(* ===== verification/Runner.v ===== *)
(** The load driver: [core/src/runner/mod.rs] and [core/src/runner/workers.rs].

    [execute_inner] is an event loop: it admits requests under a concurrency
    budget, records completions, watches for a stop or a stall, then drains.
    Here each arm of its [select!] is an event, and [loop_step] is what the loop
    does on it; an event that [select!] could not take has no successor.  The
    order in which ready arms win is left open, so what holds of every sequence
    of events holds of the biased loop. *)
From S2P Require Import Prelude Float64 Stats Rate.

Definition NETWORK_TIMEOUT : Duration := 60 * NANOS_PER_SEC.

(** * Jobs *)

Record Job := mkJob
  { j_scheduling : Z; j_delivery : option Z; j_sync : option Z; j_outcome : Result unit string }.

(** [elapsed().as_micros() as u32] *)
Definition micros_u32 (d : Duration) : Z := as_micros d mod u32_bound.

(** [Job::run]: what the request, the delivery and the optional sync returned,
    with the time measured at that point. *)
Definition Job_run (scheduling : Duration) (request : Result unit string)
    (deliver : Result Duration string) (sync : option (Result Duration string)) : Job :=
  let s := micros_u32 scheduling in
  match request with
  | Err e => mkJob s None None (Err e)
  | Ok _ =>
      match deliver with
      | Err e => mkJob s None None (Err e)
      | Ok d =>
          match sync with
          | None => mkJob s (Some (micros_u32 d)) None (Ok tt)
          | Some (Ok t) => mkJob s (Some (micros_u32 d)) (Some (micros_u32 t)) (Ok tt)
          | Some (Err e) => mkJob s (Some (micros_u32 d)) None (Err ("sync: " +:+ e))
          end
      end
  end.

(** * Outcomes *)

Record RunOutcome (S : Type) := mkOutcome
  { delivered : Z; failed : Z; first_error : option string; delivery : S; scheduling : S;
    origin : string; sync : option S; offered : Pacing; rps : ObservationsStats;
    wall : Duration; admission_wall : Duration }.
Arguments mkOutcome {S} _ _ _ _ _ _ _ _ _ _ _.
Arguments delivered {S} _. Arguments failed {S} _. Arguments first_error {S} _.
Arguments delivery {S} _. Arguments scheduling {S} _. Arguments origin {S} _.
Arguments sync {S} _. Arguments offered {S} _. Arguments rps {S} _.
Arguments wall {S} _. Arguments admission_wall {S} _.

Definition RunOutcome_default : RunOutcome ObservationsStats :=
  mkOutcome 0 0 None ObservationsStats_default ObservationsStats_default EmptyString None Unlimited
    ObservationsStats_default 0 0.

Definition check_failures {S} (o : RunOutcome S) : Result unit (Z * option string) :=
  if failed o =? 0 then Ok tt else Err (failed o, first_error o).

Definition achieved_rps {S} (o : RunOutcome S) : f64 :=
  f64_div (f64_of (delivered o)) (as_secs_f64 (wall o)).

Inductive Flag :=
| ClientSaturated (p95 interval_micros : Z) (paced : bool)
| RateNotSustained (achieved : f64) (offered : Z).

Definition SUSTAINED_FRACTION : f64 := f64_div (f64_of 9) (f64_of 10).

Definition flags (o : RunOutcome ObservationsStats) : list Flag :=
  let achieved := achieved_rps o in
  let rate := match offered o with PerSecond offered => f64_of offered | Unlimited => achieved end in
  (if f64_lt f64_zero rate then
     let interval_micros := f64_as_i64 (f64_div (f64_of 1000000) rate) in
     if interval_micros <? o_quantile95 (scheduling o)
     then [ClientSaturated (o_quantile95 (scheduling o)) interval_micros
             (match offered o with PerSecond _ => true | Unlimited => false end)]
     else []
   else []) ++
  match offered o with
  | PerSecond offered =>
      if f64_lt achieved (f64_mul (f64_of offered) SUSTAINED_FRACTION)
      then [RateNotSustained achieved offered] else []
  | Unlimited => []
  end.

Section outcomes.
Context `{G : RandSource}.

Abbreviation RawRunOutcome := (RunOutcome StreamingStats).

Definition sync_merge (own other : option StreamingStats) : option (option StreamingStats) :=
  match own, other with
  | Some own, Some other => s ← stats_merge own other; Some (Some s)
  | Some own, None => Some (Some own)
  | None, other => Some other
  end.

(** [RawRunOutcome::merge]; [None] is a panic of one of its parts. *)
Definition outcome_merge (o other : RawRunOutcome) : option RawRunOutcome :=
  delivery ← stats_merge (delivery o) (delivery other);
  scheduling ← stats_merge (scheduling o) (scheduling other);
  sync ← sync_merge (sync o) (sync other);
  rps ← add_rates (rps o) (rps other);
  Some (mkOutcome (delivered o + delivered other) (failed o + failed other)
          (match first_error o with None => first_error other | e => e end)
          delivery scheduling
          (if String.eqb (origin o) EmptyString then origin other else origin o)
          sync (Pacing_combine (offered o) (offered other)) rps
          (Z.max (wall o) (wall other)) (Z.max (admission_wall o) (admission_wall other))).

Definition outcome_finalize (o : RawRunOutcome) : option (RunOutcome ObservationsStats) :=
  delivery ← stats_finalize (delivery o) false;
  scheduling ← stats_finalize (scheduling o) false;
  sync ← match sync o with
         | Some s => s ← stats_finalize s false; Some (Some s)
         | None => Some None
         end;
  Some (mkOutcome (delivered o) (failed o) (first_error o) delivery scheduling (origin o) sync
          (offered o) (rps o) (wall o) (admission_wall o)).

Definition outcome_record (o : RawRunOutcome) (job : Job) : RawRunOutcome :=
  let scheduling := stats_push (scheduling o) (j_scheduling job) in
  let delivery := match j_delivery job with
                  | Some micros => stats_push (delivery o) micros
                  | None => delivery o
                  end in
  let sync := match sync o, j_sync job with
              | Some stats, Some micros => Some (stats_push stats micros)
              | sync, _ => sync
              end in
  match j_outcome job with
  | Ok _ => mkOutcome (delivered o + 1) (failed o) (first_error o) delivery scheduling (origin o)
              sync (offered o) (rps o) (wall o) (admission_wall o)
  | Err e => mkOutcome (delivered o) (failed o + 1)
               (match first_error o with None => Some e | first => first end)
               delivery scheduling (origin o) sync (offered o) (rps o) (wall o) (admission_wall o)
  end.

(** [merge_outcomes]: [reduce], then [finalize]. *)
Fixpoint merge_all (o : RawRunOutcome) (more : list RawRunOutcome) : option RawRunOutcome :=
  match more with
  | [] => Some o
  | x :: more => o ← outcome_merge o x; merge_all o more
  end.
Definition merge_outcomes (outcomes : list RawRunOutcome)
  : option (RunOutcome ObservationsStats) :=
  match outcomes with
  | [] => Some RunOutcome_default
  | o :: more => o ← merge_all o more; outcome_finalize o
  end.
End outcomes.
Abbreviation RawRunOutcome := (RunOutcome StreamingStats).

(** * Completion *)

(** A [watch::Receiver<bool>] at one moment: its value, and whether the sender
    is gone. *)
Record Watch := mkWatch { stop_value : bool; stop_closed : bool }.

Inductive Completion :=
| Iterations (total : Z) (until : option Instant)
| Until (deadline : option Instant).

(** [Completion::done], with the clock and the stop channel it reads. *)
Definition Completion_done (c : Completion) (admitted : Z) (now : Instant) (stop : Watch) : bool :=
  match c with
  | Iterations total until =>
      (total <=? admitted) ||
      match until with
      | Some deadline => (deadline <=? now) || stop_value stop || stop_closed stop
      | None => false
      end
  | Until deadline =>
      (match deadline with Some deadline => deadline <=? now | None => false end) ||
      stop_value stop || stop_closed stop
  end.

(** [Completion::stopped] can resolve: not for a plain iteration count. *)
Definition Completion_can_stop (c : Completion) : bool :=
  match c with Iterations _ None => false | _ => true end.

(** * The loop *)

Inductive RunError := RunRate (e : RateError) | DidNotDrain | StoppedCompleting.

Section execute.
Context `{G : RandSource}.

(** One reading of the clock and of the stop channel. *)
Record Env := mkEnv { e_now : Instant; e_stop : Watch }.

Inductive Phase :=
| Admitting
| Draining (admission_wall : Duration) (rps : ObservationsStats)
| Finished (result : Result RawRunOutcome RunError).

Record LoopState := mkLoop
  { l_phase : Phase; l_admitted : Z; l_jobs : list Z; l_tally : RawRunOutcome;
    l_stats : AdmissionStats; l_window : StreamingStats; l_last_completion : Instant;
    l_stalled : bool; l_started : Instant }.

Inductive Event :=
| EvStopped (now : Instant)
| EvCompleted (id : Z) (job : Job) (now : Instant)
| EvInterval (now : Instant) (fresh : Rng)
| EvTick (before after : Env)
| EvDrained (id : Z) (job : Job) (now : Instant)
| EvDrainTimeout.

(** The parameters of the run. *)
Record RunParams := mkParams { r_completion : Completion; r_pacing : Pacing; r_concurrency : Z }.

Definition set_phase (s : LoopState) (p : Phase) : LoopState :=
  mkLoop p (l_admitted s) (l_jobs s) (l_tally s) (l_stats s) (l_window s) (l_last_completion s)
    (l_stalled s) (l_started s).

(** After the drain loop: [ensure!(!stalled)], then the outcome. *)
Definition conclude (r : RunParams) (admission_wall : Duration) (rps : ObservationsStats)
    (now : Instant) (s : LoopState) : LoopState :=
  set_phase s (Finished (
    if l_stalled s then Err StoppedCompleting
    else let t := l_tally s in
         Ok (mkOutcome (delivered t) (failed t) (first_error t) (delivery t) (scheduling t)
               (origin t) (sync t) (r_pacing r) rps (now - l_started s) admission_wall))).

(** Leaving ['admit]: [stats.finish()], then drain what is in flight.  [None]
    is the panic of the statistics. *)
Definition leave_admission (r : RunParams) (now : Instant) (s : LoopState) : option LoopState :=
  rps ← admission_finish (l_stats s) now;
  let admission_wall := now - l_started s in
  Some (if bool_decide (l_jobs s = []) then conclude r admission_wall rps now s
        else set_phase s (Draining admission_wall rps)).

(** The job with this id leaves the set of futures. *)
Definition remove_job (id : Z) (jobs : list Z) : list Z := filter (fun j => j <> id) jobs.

-*-

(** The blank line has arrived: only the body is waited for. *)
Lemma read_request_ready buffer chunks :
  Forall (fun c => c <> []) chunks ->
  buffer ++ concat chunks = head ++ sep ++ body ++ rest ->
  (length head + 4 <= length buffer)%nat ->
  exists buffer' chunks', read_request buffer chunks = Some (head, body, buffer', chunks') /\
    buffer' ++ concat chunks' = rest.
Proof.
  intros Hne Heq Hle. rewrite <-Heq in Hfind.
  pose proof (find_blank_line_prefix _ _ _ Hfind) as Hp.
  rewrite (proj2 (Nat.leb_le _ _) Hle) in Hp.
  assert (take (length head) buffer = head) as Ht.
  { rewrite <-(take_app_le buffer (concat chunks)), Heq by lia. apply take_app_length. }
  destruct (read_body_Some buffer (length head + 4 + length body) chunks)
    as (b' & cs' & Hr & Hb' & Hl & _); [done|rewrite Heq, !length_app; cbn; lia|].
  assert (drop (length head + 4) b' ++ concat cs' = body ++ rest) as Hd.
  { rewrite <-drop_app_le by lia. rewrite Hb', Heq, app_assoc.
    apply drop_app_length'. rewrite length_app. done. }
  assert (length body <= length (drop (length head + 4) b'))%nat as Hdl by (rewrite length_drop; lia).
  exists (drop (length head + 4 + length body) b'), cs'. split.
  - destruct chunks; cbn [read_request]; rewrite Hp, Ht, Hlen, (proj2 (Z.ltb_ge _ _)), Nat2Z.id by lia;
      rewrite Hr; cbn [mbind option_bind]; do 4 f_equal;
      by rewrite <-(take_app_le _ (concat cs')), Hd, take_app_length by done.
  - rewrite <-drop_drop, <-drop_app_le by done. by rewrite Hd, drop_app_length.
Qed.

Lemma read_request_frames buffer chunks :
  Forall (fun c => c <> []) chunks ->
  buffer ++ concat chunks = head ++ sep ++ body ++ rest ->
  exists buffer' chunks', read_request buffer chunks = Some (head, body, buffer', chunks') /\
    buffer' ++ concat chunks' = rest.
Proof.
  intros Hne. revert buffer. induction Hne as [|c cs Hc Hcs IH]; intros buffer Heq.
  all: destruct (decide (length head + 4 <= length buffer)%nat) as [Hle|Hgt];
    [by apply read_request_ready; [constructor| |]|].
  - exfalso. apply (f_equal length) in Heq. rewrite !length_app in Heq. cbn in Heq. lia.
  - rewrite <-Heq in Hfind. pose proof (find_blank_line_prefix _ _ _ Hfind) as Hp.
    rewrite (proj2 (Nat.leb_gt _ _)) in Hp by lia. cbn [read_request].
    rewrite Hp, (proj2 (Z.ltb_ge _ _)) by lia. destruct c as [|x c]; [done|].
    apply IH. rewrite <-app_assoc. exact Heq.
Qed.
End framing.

-*-

Please reproduce, exactly as they appear above, the lines from the line containing "(* ===== verification/Runner.v ===== *)" up to and including the line containing "Record Job := mkJob".

(* ===== verification/Runner.v ===== *)
(** The load driver: [core/src/runner/mod.rs] and [core/src/runner/workers.rs].

    [execute_inner] is an event loop: it admits requests under a concurrency
    budget, records completions, watches for a stop or a stall, then drains.
    Here each arm of its [select!] is an event, and [loop_step] is what the loop
    does on it; an event that [select!] could not take has no successor.  The
    order in which ready arms win is left open, so what holds of every sequence
    of events holds of the biased loop. *)
From S2P Require Import Prelude Float64 Stats Rate.

Definition NETWORK_TIMEOUT : Duration := 60 * NANOS_PER_SEC.

(** * Jobs *)

Record Job := mkJob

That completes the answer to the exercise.